American families are under assault from an Islamic extremist group that is quietly turning young minds against their parents, against their religious faith, and against their country.
The group, the self-proclaimed Islamic State in occupied sections of Syria and Iraq, is using social media and the worldwide reach of the Internet in a sophisticated recruitment campaign that is making some families feel helpless to stop a slow-motion kidnapping of their children.
So far this year, 58 Americans – more than half under 25 – have been arrested for attempting to travel to Syria or for plotting violence in the US. That is more than twice the number of similar arrests for the entire year in 2014, and more than twice the number for all of 2013, as well.
“It is psychological warfare,” says Daniel Koehler, director of the Berlin-based German Institute on Radicalization and De-radicalization Studies (GIRDS). – “They work like headhunters,” he says of the recruiters. “They have studied everything we know in our Western research about the psychology of radicalization, or social isolation, or the development and influence of politics.” – He stresses: “They have studied us.”
To parents and observers, the group’s success is baffling, given its brutal tactics such as beheadings, sexual slavery of women and girls as young as 10, genocidal massacres, and crucifixions.
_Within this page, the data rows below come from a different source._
(* ===== verification/Weight.v ===== *)
(** * Weight: the hash and the weight of a block

    [src/middleware/types/core.go]: the hash of a header and the comparison by which
    the chain chooses between forks.  The value of a proof and the stake of a proposer
    are what the consensus plugs in ([DefaultPVFunc], [DefaultStakeGetter]).  Weights
    compare by the total of their proofs first; past the first hard fork by the value
    of the last proof over the stake, as a rational whose denominator is the stake
    rounded to a double. *)
From Stdlib Require Import QArith.
From S2P Require Import Prelude Bytes Sha256 Types.
Local Open Scope Z_scope.

(** ** The hash of a header *)

Definition headerBytes (bh : BlockHeader) : bytes :=
  Uint64ToByte (bh_Height bh) ++ b32_bytes (bh_PreHash bh) ++ Int32ToByte (bh_Elapsed bh) ++ bh_ProveValue bh ++
  Uint64ToByte (bh_TotalQN bh) ++ Uint64ToByte (bh_CurTime bh) ++ bh_Castor bh ++ b32_bytes (bh_Group bh) ++
  Int32ToByte (bh_Nonce bh) ++ b32_bytes (bh_TxTree bh) ++ b32_bytes (bh_ReceiptTree bh) ++ b32_bytes (bh_StateTree bh) ++
  Uint64ToByte (bh_GasFee bh) ++ bh_ExtraData bh.

Definition headerHash (bh : BlockHeader) : Hash := BytesToHash (Sha256 (headerBytes bh)).

(** ** Weights *)

Class WeightEnv := {
  DefaultPVFunc : bytes -> Z;
  DefaultStakeGetter : option (Address -> Z -> Z);
}.

Record BlockWeight := mkWeight {
  bw_Proposer : Address;
  bw_Height : Z;
  bw_Hash : Hash;
  bw_TotalQN : Z;
  bw_PV : Z;
}.

(** [float64(z)] of an unsigned integer: 53 bits, ties to even. *)
Definition float64 (z : Z) : Z :=
  let e := Z.log2 z - 52 in
  if e <=? 0 then z
  else
    let q := z / 2 ^ e in
    let r := z mod 2 ^ e in
    (if (2 ^ (e - 1) <? r) || ((r =? 2 ^ (e - 1)) && Z.odd q) then q + 1 else q) * 2 ^ e.

Section weight.
Context `{WeightEnv}.

Definition NewBlockWeight (bh : BlockHeader) : BlockWeight :=
  mkWeight (BytesToAddress (bh_Castor bh)) (bh_Height bh) (bh_Hash bh) (bh_TotalQN bh) (DefaultPVFunc (bh_ProveValue bh)).

(** The value computed here is kept in the weight by the source. *)
Definition normalizePV (getter : Address -> Z -> Z) (bw : BlockWeight) : Q :=
  let stake := getter (bw_Proposer bw) (wrap64 (bw_Height bw - 1)) in
  if stake =? 0 then 0 # 1 else bw_PV bw # Z.to_pos (float64 stake).

Definition cmpHash (bw bw2 : BlockWeight) : comparison :=
  BigEndian.read (b32_bytes (bw_Hash bw)) ?= BigEndian.read (b32_bytes (bw_Hash bw2)).

Definition cmpPV (bw bw2 : BlockWeight) : comparison :=
  match bw_PV bw ?= bw_PV bw2 with
  | Eq => if IsZIP003 (bw_Height bw) && IsZIP003 (bw_Height bw2) then cmpHash bw bw2 else Eq
  | c => c
  end.

Definition Cmp (bw bw2 : BlockWeight) : comparison :=
  match bw_TotalQN bw ?= bw_TotalQN bw2 with
  | Eq =>
      match DefaultStakeGetter with
      | Some getter =>
          if IsZIP001 (bw_Height bw) && IsZIP001 (bw_Height bw2) then
            match (normalizePV getter bw ?= normalizePV getter bw2)%Q with
            | Eq => cmpPV bw bw2
            | c => c
            end
          else cmpPV bw bw2
      | None => cmpPV bw bw2
      end
  | c => c
  end.

Definition MoreWeight (bw bw2 : BlockWeight) : bool := match Cmp bw bw2 with Gt => true | _ => false end.

Definition compareBlockWeight (bh1 bh2 : BlockHeader) : comparison := Cmp (NewBlockWeight bh1) (NewBlockWeight bh2).

(** ** A total order within a regime *)

(** First by one criterion, then by another. *)
Definition lex (c d : comparison) : comparison := match c with Eq => d | _ => c end.

Lemma lex_opp c d : CompOpp (lex c d) = lex (CompOpp c) (CompOpp d).
Proof. by destruct c. Qed.

(** A comparison that orders. *)
Record ordering {A} (f : A -> A -> comparison) : Prop := {
  or_opp x y : f y x = CompOpp (f x y);
  or_eq x y z : f x y = Eq -> f x z = f y z;
  or_lt x y z : f x y = Lt -> f y z = Lt -> f x z = Lt;
}.

Lemma ordering_Z {A} (k : A -> Z) : ordering (fun x y => k x ?= k y).
Proof.
  constructor; intros x y; [by rewrite Z.compare_antisym|intros z ->%Z.compare_eq; done|].
  intros z. rewrite !Z.compare_lt_iff. lia.
Qed.

Lemma ordering_Q {A} (k : A -> Q) : ordering (fun x y => (k x ?= k y)%Q).
Proof.
  constructor; intros x y; [by rewrite Qcompare_antisym| |].
  - intros z E. apply Qeq_alt in E. by rewrite E.
  - intros z. rewrite <- !Qlt_alt. apply Qlt_trans.
Qed.

Lemma ordering_lex {A} (f g : A -> A -> comparison) : ordering f -> ordering g -> ordering (fun x y => lex (f x y) (g x y)).
Proof.
  intros [Fo Fe Fl] [Go Ge Gl]. constructor; intros x y.
  - by rewrite lex_opp, <- Fo, <- Go.
  - intros z. destruct (f x y) eqn:Ef; try done. simpl. intros Eg. by rewrite (Fe x y z Ef), (Ge x y z Eg).
  - intros z. destruct (f x y) eqn:Ef; simpl; try done.
    + intros Hg. rewrite (Fe x y z Ef). destruct (f y z); simpl; try done. by apply Gl.
    + intros _. destruct (f y z) eqn:Ef'; simpl; try done; intros _.
      * assert (f z y = Eq) as E by (by rewrite (Fo y z), Ef'). assert (f x z = Lt) as ->; [|done].
        rewrite Fo, (Fe z y x E), Fo, Ef. done.
      * by rewrite (Fl x y z Ef Ef').
Qed.

(** The criteria of the blocks past the first and the third hard fork. *)
Definition settled (bw : BlockWeight) : Prop := IsZIP001 (bw_Height bw) = true /\ IsZIP003 (bw_Height bw) = true.

Definition cmpSettled (bw bw2 : BlockWeight) : comparison :=
  lex (bw_TotalQN bw ?= bw_TotalQN bw2)
    (lex (match DefaultStakeGetter with Some getter => (normalizePV getter bw ?= normalizePV getter bw2)%Q | None => Eq end)
       (lex (bw_PV bw ?= bw_PV bw2) (cmpHash bw bw2))).

Lemma Cmp_settled a b : settled a -> settled b -> Cmp a b = cmpSettled a b.
Proof.
  intros [H1 H3] [H1' H3']. unfold Cmp, cmpSettled, cmpPV. rewrite H1, H1', H3, H3'. simpl.
  destruct (_ ?= _); [|done|done]. simpl.
  destruct DefaultStakeGetter as [g|]; [destruct (_ ?= _)%Q|]; simpl; try done; by destruct (_ ?= _).
Qed.

Lemma ordering_settled : ordering cmpSettled.
Proof.
  apply (ordering_lex (fun a b => _ ?= _)); [apply ordering_Z|]. apply (ordering_lex (fun a b => match DefaultStakeGetter with Some _ => _ | None => _ end)).
  - destruct DefaultStakeGetter as [getter|]; [apply (ordering_Q (normalizePV getter))|by constructor].
  - apply (ordering_lex (fun a b => _ ?= _)); [apply ordering_Z|apply (ordering_Z (fun a => BigEndian.read (b32_bytes (bw_Hash a))))].
Qed.

Lemma Cmp_opp a b : Cmp b a = CompOpp (Cmp a b).
Proof.
  assert (forall a b, cmpPV b a = CompOpp (cmpPV a b)) as Hpv.
  { intros x y. unfold cmpPV, cmpHash. rewrite (Z.compare_antisym (bw_PV x)). destruct (bw_PV x ?= bw_PV y); simpl; try done.
    rewrite andb_comm. destruct (_ && _); [apply Z.compare_antisym|done]. }
  unfold Cmp. rewrite (Z.compare_antisym (bw_TotalQN a)). destruct (bw_TotalQN a ?= bw_TotalQN b); simpl; try done.
  destruct DefaultStakeGetter as [g|]; [|apply Hpv]. rewrite andb_comm. destruct (_ && _); [|apply Hpv].
  rewrite <- (Qcompare_antisym (normalizePV g a)). destruct (_ ?= _)%Q; simpl; [apply Hpv|done|done].
Qed.

Lemma read_inj_32 (h h' : Hash) : BigEndian.read (b32_bytes h) = BigEndian.read (b32_bytes h') -> h = h'.
Proof. intros E. apply b32_eq. rewrite <- (BigEndian.put_read (b32_bytes h)), <- (BigEndian.put_read (b32_bytes h')), !b32_length. by rewrite E. Qed.

(** C32: among the blocks past the hard forks the weight is a strict total
    order on block hashes: two weights compare the opposite way round, "more weight"
    is transitive, and neither of two weights is more only if the blocks have the same
    hash, so every node prefers the same one of two forks. *)
Theorem weight_total_order a b c :
  settled a -> settled b -> settled c ->
  Cmp b a = CompOpp (Cmp a b) /\
  (MoreWeight a b = true -> MoreWeight b c = true -> MoreWeight a c = true) /\
  (MoreWeight a b = false -> MoreWeight b a = false -> bw_Hash a = bw_Hash b).
Proof.
  intros Ha Hb Hc. destruct ordering_settled as [Ho He Hl]. unfold MoreWeight. rewrite !Cmp_settled by done. split_and!; [apply Ho| |].
  - rewrite (Ho b a), (Ho c b), (Ho c a). intros Hab Hbc. assert (cmpSettled c b = Lt) as E1 by (by destruct (cmpSettled c b)).
    assert (cmpSettled b a = Lt) as E2 by (by destruct (cmpSettled b a)). by rewrite (Hl c b a E1 E2).
  - rewrite (Ho a b). intros Hab Hba. assert (cmpSettled a b = Eq) as E by (by destruct (cmpSettled a b)).
    apply read_inj_32, Z.compare_eq. unfold cmpSettled, cmpHash in E.
    destruct (_ ?= _) in E; [|done|done]. destruct (match DefaultStakeGetter with Some _ => _ | None => _ end) in E; [|done|done].
    by destruct (_ ?= _) in E.
Qed.

End weight.

(** ** Across the hard fork *)

(** A miner with the stake of its height. *)
#[local] Instance sampleWeights : WeightEnv := {| DefaultPVFunc := BigEndian.read; DefaultStakeGetter := Some (fun _ h => if h =? 1000000 then 4 else 1) |}.

Definition weightAt (height pv : Z) : BlockWeight := mkWeight zeroB32 height (BigToAddress pv) 7 pv.

Lemma weight_total_order_witness :
  Cmp (weightAt 5000001 10) (weightAt 5000000 20) = CompOpp (Cmp (weightAt 5000000 20) (weightAt 5000001 10)) /\
  (MoreWeight (weightAt 5000000 20) (weightAt 5000001 10) = true -> MoreWeight (weightAt 5000001 10) (weightAt 5000000 5) = true ->
     MoreWeight (weightAt 5000000 20) (weightAt 5000000 5) = true) /\
  (MoreWeight (weightAt 5000000 20) (weightAt 5000001 10) = false -> MoreWeight (weightAt 5000001 10) (weightAt 5000000 20) = false ->
     bw_Hash (weightAt 5000000 20) = bw_Hash (weightAt 5000001 10)).
Proof. apply weight_total_order; by vm_compute. Defined.

(** One block before the fork and two after it, each more than the next. *)
Lemma weight_cycle :
  let a := weightAt 900000 15 in let b := weightAt 1000002 10 in let c := weightAt 1000001 20 in
  MoreWeight a b = true /\ MoreWeight b c = true /\ MoreWeight c a = true.
Proof. by vm_compute. Qed.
Most Westerners see little appeal in a medieval group that is actively setting the stage for what it hopes will become an apocalyptic showdown in which its unyielding, puritanical version of Islam will emerge victorious.
What is perhaps most alarming about this escalating war of ideas is that the violent extremist group appears to be winning, or at least holding its own, with Western governments struggling to effectively counter the recruiting campaign.
“If you are seeing young, upwardly mobile Western citizens who are choosing to join a terrorist organization many miles away from home versus whatever options they feel they have at home – you are losing the battle of ideas,” says Erin Saltman, a radicalism expert at the Institute for Strategic Dialogue in London.
Mr. Koehler and Dr. Saltman are among those who have studied the group’s methodical recruitment efforts. Over the next week, the Monitor will explore the Islamic State organization’s online strategies and potential solutions to countering its appeal.
There is nothing uniquely Islamic about the group’s recruitment approach. It is the same basic way that neo-Nazi skinheads, white supremacists, and violent environmental activists grow their memberships. But there is one substantial difference. The Islamic State group has assembled the most sophisticated recruitment effort ever seen on social media with the ability in an instant to reach from the darkest corners of the Middle East all the way to the bedroom of a 16-year-old girl checking her Facebook page in suburban America.
It is this aspect of the group, experts say, that makes it so potent, so resilient – and so dangerous to the West.
“I have been doing this for a long time, about 45 years. I’ve never seen a terrorist organization with the kind of public-relations savvy that I've seen with [IS] globally,” Francis Taylor, undersecretary for intelligence and analysis at the Department of Homeland Security, told a congressional hearing in June.